(** The loop up to a section that matches, with any sections put in the
    place of the sections after it. *)
Lemma for_sections_later_replaced self rights_config user sane_path permissions
      i section later :
  reaches rights_config user sane_path i section ->
  section_matches rights_config section user sane_path = Ret true ->
  for_sections self
    (configparser.mkConfigParser
       (configparser.cp_defaults rights_config)
       (firstn (S i) (configparser.cp_sections rights_config) ++ later))
    (map fst (firstn (S i) (configparser.cp_sections rights_config) ++ later))
    user sane_path permissions
  = for_sections self rights_config (configparser.sections rights_config)
                 user sane_path permissions.
Proof.
  intros Hreach Hmatch.
  rewrite (for_sections_reaches self _ _ _ permissions _ _ Hreach).
  rewrite (for_sections_match _ _ _ _ _ _ _ Hmatch).
  destruct Hreach as [Hnth Hbefore]. unfold configparser.sections in Hnth, Hbefore.
  set (rights_config' :=
         configparser.mkConfigParser
           (configparser.cp_defaults rights_config)
           (firstn (S i) (configparser.cp_sections rights_config) ++ later)).
  assert (Hsame : forall name,
             List.In name (firstn (S i) (map fst (configparser.cp_sections rights_config))) ->
             configparser.lookup name (configparser.cp_sections rights_config')
             = configparser.lookup name (configparser.cp_sections rights_config)).
  { intros name Hin. apply lookup_firstn. rewrite <- firstn_map. exact Hin. }
  assert (Hsplit : firstn (S i) (map fst (configparser.cp_sections rights_config))
                   = firstn i (map fst (configparser.cp_sections rights_config))
                       ++ [section]).
  { clear - Hnth. revert i Hnth.
    induction (map fst (configparser.cp_sections rights_config)) as [| x l IH];
      intros [| i]; simpl; try discriminate.
    - intros [= ->]. reflexivity.
    - intros H. f_equal. apply IH, H. }
  rewrite map_app, <- firstn_map, Hsplit, <- app_assoc.
  rewrite for_sections_skip.
  - cbn [app]. rewrite for_sections_match.
    + rewrite (get_same_section rights_config rights_config'); [reflexivity .. |].
      apply Hsame. rewrite Hsplit. apply in_or_app. right. left. reflexivity.
    + rewrite (section_matches_same_section rights_config rights_config');
        [exact Hmatch | reflexivity |].
      apply Hsame. rewrite Hsplit. apply in_or_app. right. left. reflexivity.
  - rewrite Forall_forall in Hbefore |- *. intros earlier Hin.
    rewrite (section_matches_same_section rights_config rights_config');
      [exact (Hbefore _ Hin) | reflexivity |].
    apply Hsame. rewrite Hsplit. apply in_or_app. left. exact Hin.
Qed.

(** C7, as the code has it.  The keys of a section are read when the loop
    gets to the section.  A missing [user] key, and a missing [collection]
    key once the [user] key has been read without error, make [authorized]
    raise the [RuntimeError] of the section with the [NoOptionError] that
    names the key and the section as its cause; a missing [permissions] key
    is noticed when the section matches, and the [NoOptionError] is raised
    as it is.  When the section matches, the sections after it are not
    read: with any sections in their place, whatever keys these have, the
    outcome is the same.  When the section does not match, its
    [permissions] key is not asked for: the loop goes on with the next
    section, whether the key is there or not. *)
Theorem missing_key_raises_when_read self fs user path permissions rights_config i section :
  rights_config_of self fs user path = Ret rights_config ->
  reaches rights_config (or_empty user) (pathutils.strip_path path) i section ->
  (missing_key rights_config section "user" ->
   authorized self fs user path permissions
   = Raise (RuntimeError_section section (_filename self)
                                 (NoOptionError "user" section))) /\
  (forall user_pattern,
      configparser.get rights_config section "user" = Ret user_pattern ->
      missing_key rights_config section "collection" ->
      authorized self fs user path permissions
      = Raise (RuntimeError_section section (_filename self)
                                    (NoOptionError "collection" section))) /\
  (section_matches rights_config section (or_empty user) (pathutils.strip_path path)
   = Ret true ->
   missing_key rights_config section "permissions" ->
   authorized self fs user path permissions
   = Raise (NoOptionError "permissions" section)) /\
  (section_matches rights_config section (or_empty user) (pathutils.strip_path path)
   = Ret true ->
   forall later,
     for_sections self
       (configparser.mkConfigParser
          (configparser.cp_defaults rights_config)
          (firstn (S i) (configparser.cp_sections rights_config) ++ later))
       (map fst (firstn (S i) (configparser.cp_sections rights_config) ++ later))
       (or_empty user) (pathutils.strip_path path) permissions
     = authorized self fs user path permissions) /\
  (section_matches rights_config section (or_empty user) (pathutils.strip_path path)
   = Ret false ->
   authorized self fs user path permissions
   = for_sections self rights_config
                  (skipn (S i) (configparser.sections rights_config))
                  (or_empty user) (pathutils.strip_path path) permissions).
Proof.
  intros Hload Hreach.
  rewrite (authorized_loaded _ _ _ _ permissions _ Hload).
  split; [| split; [| split; [| split]]].
  - intros Hmiss. rewrite (for_sections_reaches self _ _ _ permissions _ _ Hreach).
    apply for_sections_raise. unfold match_section.
    rewrite (get_missing_key _ _ "user" eq_refl Hmiss). reflexivity.
  - intros user_pattern Hu Hmiss.
    rewrite (for_sections_reaches self _ _ _ permissions _ _ Hreach).
    apply for_sections_raise. unfold match_section.
    rewrite Hu. simpl.
    rewrite (get_missing_key _ _ "collection" eq_refl Hmiss). reflexivity.
  - intros Hmatch Hmiss.
    rewrite (for_sections_reaches self _ _ _ permissions _ _ Hreach).
    rewrite for_sections_match by exact Hmatch.
    rewrite (get_missing_key _ _ "permissions" eq_refl Hmiss). reflexivity.
  - intros Hmatch later.
    apply (for_sections_later_replaced _ _ _ _ _ _ section); assumption.
  - intros Hskip. rewrite (for_sections_reaches self _ _ _ permissions _ _ Hreach).
    apply for_sections_no_match, Hskip.
Qed.

Lemma missing_key_raises_when_read_witness :
  authorized Sample.backend
    (Sample.holding [("broken" : str, [("collection" : str, ".*" : str)]);
                     Sample.rule "public" ".*" ".*" "r"])
    (Some ("alice" : str)) "/cal/" "rw"
  = Raise (RuntimeError_section "broken" "/etc/radicale/rights"
                                (NoOptionError "user" "broken")) /\
  authorized Sample.backend
    (Sample.holding [("broken" : str, [("user" : str, ".*" : str)]);
                     Sample.rule "public" ".*" ".*" "r"])
    (Some ("alice" : str)) "/cal/" "rw"
  = Raise (RuntimeError_section "broken" "/etc/radicale/rights"
                                (NoOptionError "collection" "broken")) /\
  authorized Sample.backend
    (Sample.holding [("broken" : str, [("user" : str, ".*" : str);
                                       ("collection" : str, ".*" : str)]);
                     Sample.rule "public" ".*" ".*" "r"])
    (Some ("alice" : str)) "/cal/" "rw"
  = Raise (NoOptionError "permissions" "broken") /\
  for_sections Sample.backend
    (configparser.mkConfigParser
       [("login" : str, ("alice" : str)); ("path" : str, ("cal" : str))]
       [Sample.rule "public" ".*" ".*" "r";
        ("broken" : str, [("collection" : str, ".*" : str)])])
    [("public" : str); ("broken" : str)] "alice" "cal" "rw"
  = authorized Sample.backend
      (Sample.holding [Sample.rule "public" ".*" ".*" "r";
                       Sample.rule "all" ".*" ".*" "rw"])
      (Some ("alice" : str)) "/cal/" "rw" /\
  authorized Sample.backend
    (Sample.holding [("bob" : str, [("user" : str, "bob" : str);
                                    ("collection" : str, ".*" : str)]);
                     Sample.rule "public" ".*" ".*" "r"])
    (Some ("alice" : str)) "/cal/" "rw"
  = for_sections Sample.backend
      (configparser.mkConfigParser
         [("login" : str, ("alice" : str)); ("path" : str, ("cal" : str))]
         [("bob" : str, [("user" : str, "bob" : str);
                         ("collection" : str, ".*" : str)]);
          Sample.rule "public" ".*" ".*" "r"])
      [("public" : str)] "alice" "cal" "rw".
Proof.
  split; [| split; [| split; [| split]]].
  - refine (proj1 (missing_key_raises_when_read Sample.backend
              (Sample.holding [("broken" : str, [("collection" : str, ".*" : str)]);
                               Sample.rule "public" ".*" ".*" "r"])
              (Some ("alice" : str)) "/cal/" "rw" _ 0 "broken" eq_refl _) _).
    + split; [reflexivity | constructor].
    + eexists. split; reflexivity.
  - refine (proj1 (proj2 (missing_key_raises_when_read Sample.backend
              (Sample.holding [("broken" : str, [("user" : str, ".*" : str)]);
                               Sample.rule "public" ".*" ".*" "r"])
              (Some ("alice" : str)) "/cal/" "rw" _ 0 "broken" eq_refl _)) ".*" eq_refl _).
    + split; [reflexivity | constructor].
    + eexists. split; reflexivity.
  - refine (proj1 (proj2 (proj2 (missing_key_raises_when_read Sample.backend
              (Sample.holding [("broken" : str, [("user" : str, ".*" : str);
                                                 ("collection" : str, ".*" : str)]);
                               Sample.rule "public" ".*" ".*" "r"])
              (Some ("alice" : str)) "/cal/" "rw" _ 0 "broken" eq_refl _))) eq_refl _).
    + split; [reflexivity | constructor].
    + eexists. split; reflexivity.
  - refine (proj1 (proj2 (proj2 (proj2 (missing_key_raises_when_read Sample.backend
              (Sample.holding [Sample.rule "public" ".*" ".*" "r";
                               Sample.rule "all" ".*" ".*" "rw"])
              (Some ("alice" : str)) "/cal/" "rw" _ 0 "public" eq_refl _)))) eq_refl
              [("broken" : str, [("collection" : str, ".*" : str)])]).
    split; [reflexivity | constructor].
  - refine (proj2 (proj2 (proj2 (proj2 (missing_key_raises_when_read Sample.backend
              (Sample.holding [("bob" : str, [("user" : str, "bob" : str);
                                              ("collection" : str, ".*" : str)]);
                               Sample.rule "public" ".*" ".*" "r"])
              (Some ("alice" : str)) "/cal/" "rw" _ 0 "bob" eq_refl _)))) eq_refl).
    split; [reflexivity | constructor].
Defined.
(** * A maze-chase arcade game: shallow embedding of [main.py]

    The development follows the layout of the program: configuration
    constants, the [Maze] grid, the [Player], the [Ghost] with its
    lifecycle and direction policy, and the [Game] orchestration of one
    tick.  Integers are Python integers ([Z]); the pixel positions are
    Python floats, kept abstract behind the [FloatOps] interface; the
    calls to [random.choice] read a tape of arbitrary naturals. *)

From Stdlib Require Import ZArith Lia Ascii String.
From stdpp Require Import base list strings.

Open Scope Z_scope.

(* ------------------------------------------------------------------ *)
(** ** Configuration and constants *)

Definition CELL_SIZE : Z := 24.
Definition COLS : Z := 28.
Definition ROWS : Z := 31.

Definition WALL : ascii := "#"%char.
Definition DOT : ascii := "."%char.
Definition POWER : ascii := "o"%char.
Definition EMPTY : ascii := " "%char.
Definition GHOST_GATE : ascii := "="%char.

(** Directions are the five tuples [UP], [DOWN], [LEFT], [RIGHT], [STOP];
    [dvec] gives the tuple. *)
Inductive Direction := UP | DOWN | LEFT | RIGHT | STOP.

Definition dvec (d : Direction) : Z * Z :=
  match d with
  | UP => (0, -1)
  | DOWN => (0, 1)
  | LEFT => (-1, 0)
  | RIGHT => (1, 0)
  | STOP => (0, 0)
  end.

Definition OPPOSITE (d : Direction) : Direction :=
  match d with
  | UP => DOWN
  | DOWN => UP
  | LEFT => RIGHT
  | RIGHT => LEFT
  | STOP => STOP
  end.

#[global] Instance Direction_eq_dec : EqDecision Direction.
Proof. solve_decision. Defined.

Definition CARDINALS : list Direction := [UP; DOWN; LEFT; RIGHT].

Inductive GhostState := GHOST_NORMAL | GHOST_VULNERABLE | GHOST_EYES.

#[global] Instance GhostState_eq_dec : EqDecision GhostState.
Proof. solve_decision. Defined.

(** A cell is the tuple [(x, y)]: column, then row. *)
Abbreviation Cell := (Z * Z)%type (only parsing).

Definition MAZE_LAYOUT : list string := [
  "############################";
  "#............##............#";
  "#.####.#####.##.#####.####.#";
  "#o####.#####.##.#####.####o#";
  "#.####.#####.##.#####.####.#";
  "#..........................#";
  "#.####.##.########.##.####.#";
  "#.####.##.########.##.####.#";
  "#......##....##....##......#";
  "######.##### ## #####.######";
  "     #.##### ## #####.#     ";
  "     #.##          ##.#     ";
  "     #.## ###==### ##.#     ";
  "######.## #      # ##.######";
  "      .   # G  G #   .      ";
  "######.## #      # ##.######";
  "     #.## ######## ##.#     ";
  "     #.##          ##.#     ";
  "     #.## ######## ##.#     ";
  "######.## ######## ##.######";
  "#............##............#";
  "#.####.#####.##.#####.####.#";
  "#o..##................##..o#";
  "###.##.##.########.##.##.###";
  "#......##....##....##......#";
  "#.##########.##.##########.#";
  "#..........................#";
  "#.####.#####.##.#####.####.#";
  "#o........................o#";
  "############################";
  "                            "
]%string.
(** * Polynomial continued fractions: recurrence evaluator, transforms and
    dynamics retry loops of unifying-formulas-for-math-constants.

    Shallow embedding of [unifier/pcf.py], [unifier/utils/recurrence_transforms_utils.py]
    and [pcf_dynamical_parameters.py].  Exact integers are [Z]; rationals are [Q];
    the arbitrary-precision logarithm of [precision] is the exact real logarithm. *)

From Stdlib Require Import ZArith QArith List Lia.
From Stdlib Require Import Reals Lra.
From Stdlib Require Import Sorting.Sorted.
Import ListNotations.

Open Scope Z_scope.

(** ** Results of fallible Python code *)

Inductive pyexc := ValueError | SingularCoboundaryMatrixError.

Inductive result (A : Type) := Ok (x : A) | Raise (e : pyexc).
Arguments Ok {A} x.
Arguments Raise {A} e.

Definition bind {A B} (r : result A) (f : A -> result B) : result B :=
  match r with Ok x => f x | Raise e => Raise e end.

(** ** 2x2 exact integer matrices ([[m00, m01], [m10, m11]]) *)

Record mat := Mat { m00 : Z; m01 : Z; m10 : Z; m11 : Z }.

Definition mmul (x y : mat) : mat :=
  Mat (m00 x * m00 y + m01 x * m10 y) (m00 x * m01 y + m01 x * m11 y)
      (m10 x * m00 y + m11 x * m10 y) (m10 x * m01 y + m11 x * m11 y).

(** ** Recurrence evaluator ([PCF.step]) *)

(** [a_compute] and [b_compute] are integer polynomials in [n]; the evaluator only
    uses their values at integer indices ([int(self.a_compute.subs({n: k}))]). *)

(** The one-step recurrence matrix [[0, b(k)], [1, a(k)]]. *)
Definition rec_mat (ac bc : Z -> Z) (k : Z) : mat := Mat 0 (bc k) 1 (ac k).

(** [eval_from ac bc m k s] multiplies [m] on the right by the recurrence
    matrices at indices [k, k+1, ..., k+s-1]. *)
Fixpoint eval_from (ac bc : Z -> Z) (m : mat) (k : Z) (s : nat) : mat :=
  match s with
  | O => m
  | S s' => eval_from ac bc (mmul m (rec_mat ac bc k)) (k + 1) s'
  end.

(** Modelled from the spec: [LIReC_utils.pcf.PCF.eval] (the module
    [unifier/utils/LIReC_utils/pcf.py] is not in the sources).  The spec: the step
    matrix at [depth] is the product of [depth] recurrence-matrix substitutions,
    k = 1..depth, left-multiplied by the initial conditions; [depth < 1] is an
    invalid argument. *)
Definition lirec_eval (ac bc : Z -> Z) (init : mat) (depth : Z) : result mat :=
  if depth <? 1 then Raise ValueError
  else Ok (eval_from ac bc init 1 (Z.to_nat depth)).

(** [PCF.step(depth, initial_conditions)]: [None] selects the standard initial
    conditions [[1, a_compute(0)], [0, 1]]. *)
Definition step (ac bc : Z -> Z) (depth : Z) (initial_conditions : option mat)
  : result mat :=
  let init := match initial_conditions with
              | None => Mat 1 (ac 0) 0 1
              | Some m => m
              end in
  lirec_eval ac bc init depth.

(** The index shift [n -> n + d] applied to the integer evaluations. *)
Definition shift_fn (f : Z -> Z) (d : Z) : Z -> Z := fun k => f (k + d).

(** ** Precision of a step matrix ([precision]) *)

Open Scope R_scope.

(** Real part of mpmath's [log(x, base)] for a nonzero integer [x], taken as the
    exact real value [ln |x| / ln base] (the log of a negative number has that
    real part).  mpmath rounds it to 53 bits, and so does the subtraction in
    [precision]; the floor of the rounded difference can be one below the exact
    floor when the ratio is an exact power of the base (cross 4, denominator 40:
    0 instead of 1).  The results derived from this model use the two exact
    integer branches of [precision], or inputs where the rounding does not
    reach the floor. *)
Definition mlog_re (x base : Z) : R := ln (Rabs (IZR x)) / ln (IZR base).

Close Scope R_scope.

(** [precision(matrix, base)]. *)
Definition precision (m : mat) (base : Z) : Z :=
  let numerator := m01 m * m10 m - m11 m * m00 m in
  let denominator := m10 m * m11 m in
  if denominator =? 0 then 0
  else if numerator =? 0 then 100
  else Int_part (- (mlog_re numerator base - mlog_re denominator base))%R.

(** ** Limit ([PCF.limit]) *)

(** Outcome of [limit]: the working digit count given to the mpmath context
    ([None] on the exact-rational branch), the value (exact; the rounding of the
    mpmath division to that digit count is not modelled) and the precision. *)
Record limit_out := LimitOut { lim_dps : option Z; lim_value : Q; lim_prec : Z }.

Task
Lines to set down from above: the line with "(** Real part", the line with "0 instead of", and every line between, each exactly as written.

Solution to this task
(** Real part of mpmath's [log(x, base)] for a nonzero integer [x], taken as the
    exact real value [ln |x| / ln base] (the log of a negative number has that
    real part).  mpmath rounds it to 53 bits, and so does the subtraction in
    [precision]; the floor of the rounded difference can be one below the exact
    floor when the ratio is an exact power of the base (cross 4, denominator 40:
    0 instead of 1).  The results derived from this model use the two exact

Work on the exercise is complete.